DATA EXTRACTS:
(** * The MCP server facade (src/server/index.ts)

    A shallow embedding of the [Server] class: the capability guards, the
    handshake, the tool registry and the resource registry, with the
    request handlers the class installs.

    Conventions.
    - A method that mutates [this] is a function [Server -> Completion A * Server]
      and the state it leaves behind is kept also when it throws.
    - A request handler reads [this] and runs user callbacks; callbacks act on
      a world of their own, and every invocation is appended to a trace.
    - An [async] function is run to completion: a rejected promise and a
      synchronous [throw] are both an abrupt completion.
    - The registries are plain objects ([{}]): a lookup [obj[k]] finds the
      entry stored under the key or else, for the names [Object.prototype]
      holds, the member inherited from it; enumeration follows the order of
      own property keys.
    - Zod, the URL class, [String()], the message of the engine's TypeError
      and the constants of types.ts are outside this file of the sources;
      they are the fields of [Environment].
    - A callback is a function on its world that settles. Callbacks that
      never settle or that call back into the server, and several requests
      in flight at once, are not part of this account. *)

From Stdlib Require Import NArith Ascii.
From stdpp Require Import base option list strings gmap.

Set Default Proof Using "Type".

(** ** Objects used as dictionaries *)

(** The property names of [Object.prototype] (ECMAScript, with the accessors
    of its Annex B). Each of them is a function, but [__proto__], which
    gives [Object.prototype] itself: a lookup of any of these names on a
    plain object finds a truthy value that has none of the properties
    [inputSchema], [callback] and [readCallback]. *)
Definition Object_prototype : list string :=
  [ "constructor"; "hasOwnProperty"; "isPrototypeOf"; "propertyIsEnumerable";
    "toLocaleString"; "toString"; "valueOf"; "__proto__";
    "__defineGetter__"; "__defineSetter__"; "__lookupGetter__"; "__lookupSetter__" ].

Definition inherited (k : string) : bool := bool_decide (k ∈ Object_prototype).

(** A colon occurs in the string. *)
Fixpoint has_colon (s : string) : bool :=
  match s with
  | EmptyString => false
  | String a s' => if (N_of_ascii a =? 58)%N then true else has_colon s'
  end.

Section dict.
Context {V : Type}.

(** The own property of [obj] under the key [k], if there is one. *)
Fixpoint dict_get (k : string) (d : list (string * V)) : option V :=
  match d with
  | [] => None
  | (k', v) :: d' => if decide (k = k') then Some v else dict_get k d'
  end.

(** What [obj[k]] finds on an object created as [{}]. *)
Inductive Property :=
| Own (v : V)
| Inherited
| Undefined.

(** [obj[k]], the lookup along the prototype chain: the own property, or
    else the member of [Object.prototype] when the key is one of its names. *)
Definition Object_get (k : string) (d : list (string * V)) : Property :=
  match dict_get k d with
  | Some v => Own v
  | None => if inherited k then Inherited else Undefined
  end.

(** [obj[k] = v] for a key that names no member of [Object.prototype] (the
    class assigns only after a lookup of the key found nothing): an existing
    key keeps its place, a new one goes last. *)
Fixpoint dict_set (k : string) (v : V) (d : list (string * V)) : list (string * V) :=
  match d with
  | [] => [(k, v)]
  | (k', v') :: d' =>
      if decide (k = k') then (k, v) :: d' else (k', v') :: dict_set k v d'
  end.

Definition digit (a : ascii) : option N :=
  let n := N_of_ascii a in
  if ((48 <=? n) && (n <=? 57))%N then Some (n - 48)%N else None.

Fixpoint digits (s : string) (acc : N) : option N :=
  match s with
  | EmptyString => Some acc
  | String a s' =>
      match digit a with
      | Some n => digits s' (10 * acc + n)%N
      | None => None
      end
  end.

(** A key is an array index when it is the canonical decimal form of an
    integer below 2^32 - 1. *)
Definition array_index (k : string) : option N :=
  match k with
  | EmptyString => None
  | String "0"%char EmptyString => Some 0%N
  | String "0"%char _ => None
  | _ =>
      match digits k 0 with
      | Some n => if (n <? 2 ^ 32 - 1)%N then Some n else None
      | None => None
      end
  end.

Fixpoint insert_index (x : N * (string * V)) (l : list (N * (string * V)))
  : list (N * (string * V)) :=
  match l with
  | [] => [x]
  | y :: l' => if (x.1 <? y.1)%N then x :: y :: l' else y :: insert_index x l'
  end.

Fixpoint index_keys (d : list (string * V)) : list (N * (string * V)) :=
  match d with
  | [] => []
  | kv :: d' =>
      match array_index kv.1 with
      | Some n => insert_index (n, kv) (index_keys d')
      | None => index_keys d'
      end
  end.

Fixpoint name_keys (d : list (string * V)) : list (string * V) :=
  match d with
  | [] => []
  | kv :: d' =>
      match array_index kv.1 with
      | Some _ => name_keys d'
      | None => kv :: name_keys d'
      end
  end.

(** [Object.entries(obj)]: array indices in ascending order, then the
    other keys in the order they were created. *)
Definition Object_entries (d : list (string * V)) : list (string * V) :=
  (index_keys d).*2 ++ name_keys d.

(** [Object.values(obj)] *)
Definition Object_values (d : list (string * V)) : list V :=
  (Object_entries d).*2.
End dict.

(** ** Completions and the state-and-exception monad *)

(** [ErrorCode] of types.ts, the JSON-RPC codes. *)
Inductive ErrorCode :=
| ParseError | InvalidRequest | MethodNotFound | InvalidParams | InternalError.

(** The result of [safeParseAsync]. *)
Inductive SafeParseReturnType (D : Type) :=
| ParseSuccess (data : D)
| ParseFailure (message : string).
Arguments Own {V} v.
Arguments Inherited {V}.
Arguments Undefined {V}.
Arguments ParseSuccess {D} data.
Arguments ParseFailure {D} message.

(** What lies outside the class: the platform, zod, and the constants the
    class imports from types.ts. *)
Class Environment := {
  (** the state user callbacks act on *)
  World : Type;
  (** a JavaScript value the class only passes along *)
  JSValue : Type;
  (** a string as a value *)
  Str : string → JSValue;
  (** [String(v)] *)
  String_ : JSValue → string;
  (** the message of the TypeError the engine throws when what is called is
      no function, from the text of the callee ([cb is not a function]) *)
  TypeError_not_a_function : string → string;
  (** the call context the dispatch layer hands to a request handler *)
  RequestHandlerExtra : Type;
  (** [new URL(s)], [None] when the constructor throws its TypeError *)
  URL : Type;
  URL_new : string → option URL;
  URL_toString : URL → string;
  (** the string form of a URL starts with its scheme and a colon *)
  URL_toString_colon : ∀ s u, URL_new s = Some u → has_colon (URL_toString u) = true;
  (** zod *)
  ZodRawShape : Type;
  AnyZodObject : Type;
  z_object : ZodRawShape → AnyZodObject;
  safeParseAsync : AnyZodObject → option JSValue → SafeParseReturnType JSValue;
  zodToJsonSchema : AnyZodObject → JSValue;
  (** types.ts *)
  SUPPORTED_PROTOCOL_VERSIONS : list string;
  LATEST_PROTOCOL_VERSION : string;
}.

Section completion.
Context {env : Environment}.

(** What a callback throws: an instance of [Error] with its [message], or
    any other value. *)
Inductive Fault :=
| ErrorObject (message : string)
| ThrownValue (v : JSValue).

(** What the class itself throws, and what it lets through. *)
Inductive Thrown :=
| Error_ (message : string)
| McpError (code : ErrorCode) (message : string)
| InvalidURL (input : string)
| Propagated (f : Fault).

Inductive Completion (A : Type) :=
| Normal (a : A)
| Abrupt (t : Thrown).

(** What calling a callback gives: a value or a promise, settled. *)
Inductive Outcome (A : Type) :=
| Returns (a : A)
| Throws (f : Fault)
| Resolves (a : A)
| Rejects (f : Fault).
End completion.

Arguments Normal {_ A} a.
Arguments Abrupt {_ A} t.
Arguments Returns {_ A} a.
Arguments Throws {_ A} f.
Arguments Resolves {_ A} a.
Arguments Rejects {_ A} f.

Section monad.
Context {env : Environment} {S : Type}.

Definition M (A : Type) : Type := S → Completion A * S.

Definition ret {A} (a : A) : M A := λ s, (Normal a, s).
Definition throw {A} (t : Thrown) : M A := λ s, (Abrupt t, s).
Definition bind {A B} (m : M A) (k : A → M B) : M B :=
  λ s, match m s with
       | (Normal a, s') => k a s'
       | (Abrupt t, s') => (Abrupt t, s')
       end.
Definition get : M S := λ s, (Normal s, s).
Definition gets {A} (f : S → A) : M A := λ s, (Normal (f s), s).
Definition modify (f : S → S) : M unit := λ s, (Normal tt, f s).
End monad.

Arguments M {_} S A.

Global Instance M_ret `{Environment} {S} : MRet (M S) := λ A, ret.
Global Instance M_bind `{Environment} {S} : MBind (M S) := λ A B k m, bind m k.

(** ** The protocol layer under the class *)

(** The request handlers the class installs are closures over [this]: each
    is named here, and the function it stands for ([_oninitialize],
    [listTools], [callTool], [listResources], [listResourceTemplates],
    [readResource]) takes the state of the server at the time of the request.
    A handler the embedding application installs itself is
    [ApplicationHandler]. *)
Inductive RequestHandler :=
| InitializeHandler
| ListToolsHandler
| CallToolHandler
| ListResourcesHandler
| ListResourceTemplatesHandler
| ReadResourceHandler
| ApplicationHandler (id : nat).

(** Who installs a handler: the constructor, one of the two registries, or
    the embedding application. *)
Inductive Installer :=
| Handshake
| ToolRegistry
| ResourceRegistry
| Application.

Global Instance Installer_eq_dec : EqDecision Installer.
Proof. solve_decision. Defined.

Definition installer_of (h : RequestHandler) : Installer :=
  match h with
  | InitializeHandler => Handshake
  | ListToolsHandler | CallToolHandler => ToolRegistry
  | ListResourcesHandler | ListResourceTemplatesHandler | ReadResourceHandler =>
      ResourceRegistry
  | ApplicationHandler _ => Application
  end.

Section server.
Context {env : Environment}.

(** [ServerCapabilities], [ClientCapabilities]: a feature is declared when
    its key is present; the value holds the feature's options. *)
Definition Capabilities : Type := gmap string (gmap string JSValue).

Definition declares (c : gmap string (gmap string JSValue)) (feature : string) : bool :=
  match c !! feature with
  | Some _ => true
  | None => false
  end.

(** Modelled from the spec: [mergeCapabilities] of shared/protocol.ts, which
    is not among the sources. "Merging two sets is a union that must not
    silently drop a previously-declared feature", "the union per field":
    a feature of either side is kept, and the options of a feature both
    sides declare are united, the added ones taking precedence. *)
Definition mergeCapabilities (base additional : gmap string (gmap string JSValue))
  : gmap string (gmap string JSValue) :=
  union_with (λ b a, Some (a ∪ b)) base additional.

Record Implementation := { impl_name : string; impl_version : string }.

(** A message placed on the wire. *)
Inductive Message :=
| RequestMessage (method : string) (params : option JSValue)
| NotificationMessage (method : string) (params : option JSValue).

(** ** Registry entries *)

Inductive Content :=
| TextContent (text : string)
| OtherContent (v : JSValue).

Record CallToolResult := {
  content : list Content;
  isError : option bool;
}.

(** [ToolCallback]: called as [cb(args, extra)] when the tool has an input
    schema and as [cb(extra)] when it has none. *)
Definition ToolCallback : Type :=
  option JSValue → RequestHandlerExtra → World → Outcome CallToolResult * World.

Record RegisteredTool := {
  description : option string;
  inputSchema : option AnyZodObject;
  callback : ToolCallback;
}.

WHAT IS BEING ASKED:
Your answer should be the lines of the records that include the word "Normal".

TASK RESULT:
| Normal (a : A)
Arguments Normal {_ A} a.
Definition ret {A} (a : A) : M A := λ s, (Normal a, s).
       | (Normal a, s') => k a s'
Definition get : M S := λ s, (Normal s, s).
Definition gets {A} (f : S → A) : M A := λ s, (Normal (f s), s).
Definition modify (f : S → S) : M unit := λ s, (Normal tt, f s).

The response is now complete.